Work instruction
In the listing that follows, locate the line containing "Definition DeltaORSet_State (o" and the line containing "Definition LWWMap_Merge (m". Retype exactly those two lines and every line between them, and nothing more.

Data to use
'''

(** The state of an element, empty when there is none yet. *)
Definition stateFor (elements : gmap string elementState) (elem : string) : elementState :=
  default (mkElementState ∅ ∅) (elements !! elem).

Section makeTag.
Context (isPrint : Z -> bool).

Definition tagPayload (nodeID elem : string) (seq : Z) : list Z :=
  quote isPrint (string_bytes nodeID) ++ [0] ++ quote isPrint (string_bytes elem) ++ [0] ++ fmt_d seq.

Definition makeTag (nodeID elem : string) (seq : Z) : list Z := fmt_x (sha256 (tagPayload nodeID elem seq)).

Definition DeltaORSet_Add (elem : string) (o : DeltaORSet) : DeltaORSet * ORSetDelta :=
  let seq := u64 (do_seq o + 1) in
  let t := makeTag (do_nodeID o) elem seq in
  let s := stateFor (do_elements o) elem in
  (mkDeltaORSet (do_nodeID o) seq (<[elem := mkElementState (es_adds s ∪ {[t]}) (es_removes s)]> (do_elements o)),
   mkORSetDelta {[elem := {[t]}]} ∅).
End makeTag.

Definition DeltaORSet_Remove (elem : string) (o : DeltaORSet) : DeltaORSet * ORSetDelta :=
  match do_elements o !! elem with
  | None => (o, mkORSetDelta ∅ ∅)
  | Some s =>
      let live := elementState_liveTags s in
      if decide (size live = 0%nat) then (o, mkORSetDelta ∅ ∅)
      else (mkDeltaORSet (do_nodeID o) (do_seq o)
              (<[elem := mkElementState (es_adds s) (es_removes s ∪ live)]> (do_elements o)),
            mkORSetDelta ∅ {[elem := live]})
  end.

(** The two loops of [Merge]. *)
Definition merge_added (added : gmap string (gset (list Z))) (elements : gmap string elementState) : gmap string elementState :=
  range_fold (fun elements elem newTags =>
    if decide (size newTags = 0%nat) then elements
    else let s := stateFor elements elem in
         <[elem := mkElementState (es_adds s ∪ newTags) (es_removes s)]> elements) elements added.

Definition merge_removed (removed : gmap string (gset (list Z))) (elements : gmap string elementState) : gmap string elementState :=
  range_fold (fun elements elem removedTags =>
    if decide (size removedTags = 0%nat) then elements
    else let s := stateFor elements elem in
         <[elem := mkElementState (es_adds s) (es_removes s ∪ removedTags)]> elements) elements removed.

Definition DeltaORSet_Merge (o : DeltaORSet) (d : ORSetDelta) : DeltaORSet :=
  mkDeltaORSet (do_nodeID o) (do_seq o) (merge_removed (od_removed d) (merge_added (od_added d) (do_elements o))).

Definition DeltaORSet_Contains (o : DeltaORSet) (elem : string) : bool :=
  match do_elements o !! elem with Some s => elementState_live s | None => false end.

Definition DeltaORSet_Elements (o : DeltaORSet) : list string :=
  sort_strings (filter (fun p => elementState_live p.2 = true) (map_to_list (do_elements o))).*1.

Definition DeltaORSet_State (o : DeltaORSet) : ORSetDelta :=
  mkORSetDelta
    (range_fold (fun added elem s =>
       let live := elementState_liveTags s in
       if decide (size live = 0%nat) then added else <[elem := live]> added) ∅ (do_elements o)) ∅.

Definition orsetStateEqual (a b : ORSetDelta) : bool :=
  if decide (size (od_added a) <> size (od_added b)) then false
  else range_all (fun elem aTags =>
    match od_added b !! elem with
    | None => false
    | Some bTags =>
        if decide (size aTags <> size bTags) then false else set_all (fun t => bool_decide (t ∈ bTags)) aTags
    end) (od_added a).

(** ** Last-writer-wins map *)

Record lwwEntry := mkLwwEntry { le_value : string; le_ts : Z; le_nodeID : string; le_tombstone : bool }.
Record LWWMap := mkLWWMap { lm_nodeID : string; lm_entries : gmap string lwwEntry }.
Record LWWMapDelta := mkLWWMapDelta { ld_entries : gmap string lwwEntry }.

#[export] Instance lwwEntry_eq_dec : EqDecision lwwEntry.
Proof. solve_decision. Defined.

#[export] Instance LWWMapDelta_eq_dec : EqDecision LWWMapDelta.
Proof. solve_decision. Defined.

Definition LWWMap_New (nodeID : string) : LWWMap := mkLWWMap nodeID ∅.

Definition LWWMap_Put (key value : string) (ts : Z) (m : LWWMap) : LWWMap * LWWMapDelta :=
  let e := mkLwwEntry value ts (lm_nodeID m) false in
  (mkLWWMap (lm_nodeID m) (<[key := e]> (lm_entries m)), mkLWWMapDelta {[key := e]}).

Definition LWWMap_Delete (key : string) (ts : Z) (m : LWWMap) : LWWMap * LWWMapDelta :=
  let e := mkLwwEntry EmptyString ts (lm_nodeID m) true in
  (mkLWWMap (lm_nodeID m) (<[key := e]> (lm_entries m)), mkLWWMapDelta {[key := e]}).

Definition lwwWins (candidate incumbent : lwwEntry) : bool :=
  if decide (le_ts candidate <> le_ts incumbent) then bool_decide (le_ts candidate > le_ts incumbent)
  else if decide (le_nodeID candidate = le_nodeID incumbent) then le_tombstone candidate && negb (le_tombstone incumbent)
  else bool_decide (slt (le_nodeID incumbent) (le_nodeID candidate)).

Definition LWWMap_Merge (m : LWWMap) (d : LWWMapDelta) : LWWMap :=
  mkLWWMap (lm_nodeID m)
    (range_fold (fun entries key incoming =>
       match entries !! key with
       | Some existing => if lwwWins incoming existing then <[key := incoming]> entries else entries
       | None => <[key := incoming]> entries
       end) (lm_entries m) (ld_entries d)).

Definition LWWMap_Get (m : LWWMap) (key : string) : string * bool :=
  match lm_entries m !! key with
  | Some e => if le_tombstone e then (EmptyString, false) else (le_value e, true)
  | None => (EmptyString, false)
  end.

Definition LWWMap_Keys (m : LWWMap) : list string :=
  sort_strings (filter (fun p => le_tombstone p.2 = false) (map_to_list (lm_entries m))).*1.

Definition LWWMap_State (m : LWWMap) : LWWMapDelta :=
  mkLWWMapDelta (range_fold (fun cp k v => <[k := v]> cp) ∅ (lm_entries m)).

Definition lwwmapEqual (a b : LWWMapDelta) : bool :=
  if decide (size (ld_entries a) <> size (ld_entries b)) then false
  else range_all (fun k av =>
    match ld_entries b !! k with Some bv => bool_decide (av = bv) | None => false end) (ld_entries a).

(** ** Counters: laws *)

Lemma sum_counts_proper a b : same_slots a b -> sum_counts a = sum_counts b.
Proof.
  intros Hab. change (GCounter_Value (mkGCounter a) = GCounter_Value (mkGCounter b)).
  rewrite !GCounter_Value_sum. cbn [Counters.counts]. by rewrite (slot_sum_proper _ _ Hab).
Qed.

(** Bumping one's own slot is absorbing the bumped slot. *)
Lemma bump_is_max m k n :
  slots_ok m -> 0 <= n -> zget m k + n <= MaxUint64 ->
  same_slots (<[k := u64 (zget m k + n)]> m) (max_into m {[k := u64 (zget m k + n)]}).
Proof.
  intros Hm Hn Hmax j. pose proof (slots_ok_zget m k Hm). rewrite u64_id by int_lia.
  rewrite max_into_zget; [|apply map_Forall_singleton; int_lia|done].
  destruct (decide (k = j)) as [->|Hne].
  - rewrite zget_insert_eq. unfold zget at 3. rewrite lookup_singleton_eq. cbn. lia.
  - rewrite zget_insert_ne by done. unfold zget at 3. rewrite lookup_singleton_ne by done. cbn.
    pose proof (slots_ok_zget m j Hm). int_lia.
Qed.

Lemma max_into_comm m a b :
  slots_ok m -> slots_ok a -> slots_ok b -> same_slots (max_into (max_into m a) b) (max_into (max_into m b) a).
Proof. intros Hm Ha Hb k. rewrite !max_into_zget by auto using max_into_ok. lia. Qed.

Lemma max_into_idem m a : slots_ok m -> slots_ok a -> same_slots (max_into (max_into m a) a) (max_into m a).
Proof. intros Hm Ha k. rewrite !max_into_zget by auto using max_into_ok. lia. Qed.

Lemma max_into_empty m : max_into m ∅ = m.
Proof. apply map_eq. intros k. by rewrite max_into_lookup, lookup_empty. Qed.

Lemma slots_ok_bump m k z : slots_ok m -> slots_ok (<[k := u64 z]> m) /\ slots_ok {[k := zget (<[k := u64 z]> m) k]}.
Proof.
  intros Hm. rewrite zget_insert_eq. split; [by apply map_Forall_insert_2; [apply u64_range|]|].
  apply map_Forall_singleton, u64_range.
Qed.

Definition dpn_same (p q : DeltaPNCounter) : Prop := same_slots (dp_pos p) (dp_pos q) /\ same_slots (dp_neg p) (dp_neg q).
Definition dpn_ok (p : DeltaPNCounter) : Prop := slots_ok (dp_pos p) /\ slots_ok (dp_neg p).
Definition dpn_delta_ok (d : PNCounterDelta) : Prop := slots_ok (pd_pos d) /\ slots_ok (pd_neg d).

Inductive dpn_op := DpInc (n : Z) | DpDec (n : Z).

Definition dpn_mutate (o : dpn_op) : DeltaPNCounter -> DeltaPNCounter * PNCounterDelta :=
  match o with DpInc n => DeltaPNCounter_Increment n | DpDec n => DeltaPNCounter_Decrement n end.

(** The own slot does not overflow. *)
Definition dpn_okop (o : dpn_op) (p : DeltaPNCounter) : Prop :=
  match o with
  | DpInc n => 0 <= n /\ zget (dp_pos p) (dp_nodeID p) + n <= MaxUint64
  | DpDec n => 0 <= n /\ zget (dp_neg p) (dp_nodeID p) + n <= MaxUint64
  end.

#[export] Instance dpn_okop_dec o p : Decision (dpn_okop o p).
Proof. destruct o; apply _. Defined.

#[export] Instance dpn_convergent : Convergent dpn_same dpn_ok dpn_delta_ok DeltaPNCounter_Merge.
Proof.
  split; [split; [done|by intros ?? [? ?]|intros ??? [] []; split; by etrans]|..].
  - intros s s' d [H1 H2]. split; cbn; by apply max_into_proper.
  - intros s d [] []. split; cbn; by apply max_into_ok.
  - intros s d1 d2 [] [] []. split; cbn; by apply max_into_comm.
  - intros s d [] []. split; cbn; by apply max_into_idem.
Qed.

#[export] Instance dpn_laws :
  DeltaLaws dpn_same dpn_ok dpn_delta_ok dpn_okop DeltaPNCounter_Merge dpn_mutate DeltaPNCounter_New.
Proof.
  split; [apply _|intros; split; apply map_Forall_empty|done|..]; intros [n|n] p [Hp Hn] [Hpos Hmax]; cbn in *.
  - destruct (slots_ok_bump (dp_pos p) (dp_nodeID p) (zget (dp_pos p) (dp_nodeID p) + n) Hp).
    split; split; cbn; done.
  - destruct (slots_ok_bump (dp_neg p) (dp_nodeID p) (zget (dp_neg p) (dp_nodeID p) + n) Hn).
    split; split; cbn; done.
  - split; cbn; [rewrite zget_insert_eq; by apply bump_is_max|by rewrite max_into_empty].
  - split; cbn; [by rewrite max_into_empty|rewrite zget_insert_eq; by apply bump_is_max].
Qed.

'''

Completed exercise
Definition DeltaORSet_State (o : DeltaORSet) : ORSetDelta :=
  mkORSetDelta
    (range_fold (fun added elem s =>
       let live := elementState_liveTags s in
       if decide (size live = 0%nat) then added else <[elem := live]> added) ∅ (do_elements o)) ∅.

Definition orsetStateEqual (a b : ORSetDelta) : bool :=
  if decide (size (od_added a) <> size (od_added b)) then false
  else range_all (fun elem aTags =>
    match od_added b !! elem with
    | None => false
    | Some bTags =>
        if decide (size aTags <> size bTags) then false else set_all (fun t => bool_decide (t ∈ bTags)) aTags
    end) (od_added a).

(** ** Last-writer-wins map *)

Record lwwEntry := mkLwwEntry { le_value : string; le_ts : Z; le_nodeID : string; le_tombstone : bool }.
Record LWWMap := mkLWWMap { lm_nodeID : string; lm_entries : gmap string lwwEntry }.
Record LWWMapDelta := mkLWWMapDelta { ld_entries : gmap string lwwEntry }.

#[export] Instance lwwEntry_eq_dec : EqDecision lwwEntry.
Proof. solve_decision. Defined.

#[export] Instance LWWMapDelta_eq_dec : EqDecision LWWMapDelta.
Proof. solve_decision. Defined.

Definition LWWMap_New (nodeID : string) : LWWMap := mkLWWMap nodeID ∅.

Definition LWWMap_Put (key value : string) (ts : Z) (m : LWWMap) : LWWMap * LWWMapDelta :=
  let e := mkLwwEntry value ts (lm_nodeID m) false in
  (mkLWWMap (lm_nodeID m) (<[key := e]> (lm_entries m)), mkLWWMapDelta {[key := e]}).

Definition LWWMap_Delete (key : string) (ts : Z) (m : LWWMap) : LWWMap * LWWMapDelta :=
  let e := mkLwwEntry EmptyString ts (lm_nodeID m) true in
  (mkLWWMap (lm_nodeID m) (<[key := e]> (lm_entries m)), mkLWWMapDelta {[key := e]}).

Definition lwwWins (candidate incumbent : lwwEntry) : bool :=
  if decide (le_ts candidate <> le_ts incumbent) then bool_decide (le_ts candidate > le_ts incumbent)
  else if decide (le_nodeID candidate = le_nodeID incumbent) then le_tombstone candidate && negb (le_tombstone incumbent)
  else bool_decide (slt (le_nodeID incumbent) (le_nodeID candidate)).

Definition LWWMap_Merge (m : LWWMap) (d : LWWMapDelta) : LWWMap :=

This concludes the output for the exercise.